**Exercise directions:** Please repeat the records exactly from their first line, finishing at the line containing "frames of calls" and including it.

**Stored items:**
(* ===== verification/Startup.v ===== *)
(** * Startup: from the caller's options to a running node

    What [lp2p_start] accepts and what it makes of it: the options of an older
    header keep the defaults of the fields it does not know, a handle is made
    only for a configuration in which the rest of the program is safe, and the
    frames of calls the configuration allows fit the limits it gives libp2p. *)

From S2P Require Import Prelude Abi Keys Toy Multiaddr AddressBook Libp2p NodeState.
From S2P Require Import Build Node ToyNode Ffi FfiSpec.
From S2P Require Wire Delegation.

Section startup.
Context {I : Identity} {MA : Multiaddrs I} {H : Handles} {L : Libp2p I MA H} {B : Builders}.

(** ** Configurations *)

(** What the rest of the program relies on in a configuration made from the
    options [o]. *)
Record config_good (o : lp2p_options) (config : Config) : Prop := mk_config_good {
  good_group : Delegation.group (cfg_delegation config) = o_group o;
  good_seed : cfg_node_seed config = o_node_seed o;
  good_protocol_count : blen (cfg_rpc_protocols config) ≤ 65535;
  good_protocols : Forall (fun p => 1 ≤ blen p ≤ 255) (cfg_rpc_protocols config);
  good_request : cfg_rpc_max_request_bytes config = o_rpc_max_request_bytes o ∧ o_rpc_max_request_bytes o ≠ 0;
  good_response : cfg_rpc_max_response_bytes config = o_rpc_max_response_bytes o ∧ o_rpc_max_response_bytes o ≠ 0;
  good_timeout : cfg_rpc_timeout config = millis (o_rpc_timeout_ms o) ∧ o_rpc_timeout_ms o ≠ 0;
  good_queue : cfg_rpc_max_response_bytes config + 4096 ≤ cfg_event_queue_bytes config ∧
               o_event_queue_bytes o ≤ cfg_event_queue_bytes config;
  good_dht : head (cfg_dht_protocol config) = Some x2f;
  good_announce : match cfg_announce config with
                  | Some a => ao_enabled (o_announce o) ≠ 0 ∧ an_topic a ≠ [] ∧
                              an_max_payload_bytes a = ao_max_payload_bytes (o_announce o)
                  | None => ao_enabled (o_announce o) = 0
                  end;
}.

**Exercise answer:**
(* ===== verification/Startup.v ===== *)
(** * Startup: from the caller's options to a running node

    What [lp2p_start] accepts and what it makes of it: the options of an older
    header keep the defaults of the fields it does not know, a handle is made
    only for a configuration in which the rest of the program is safe, and the
    frames of calls the configuration allows fit the limits it gives libp2p. *)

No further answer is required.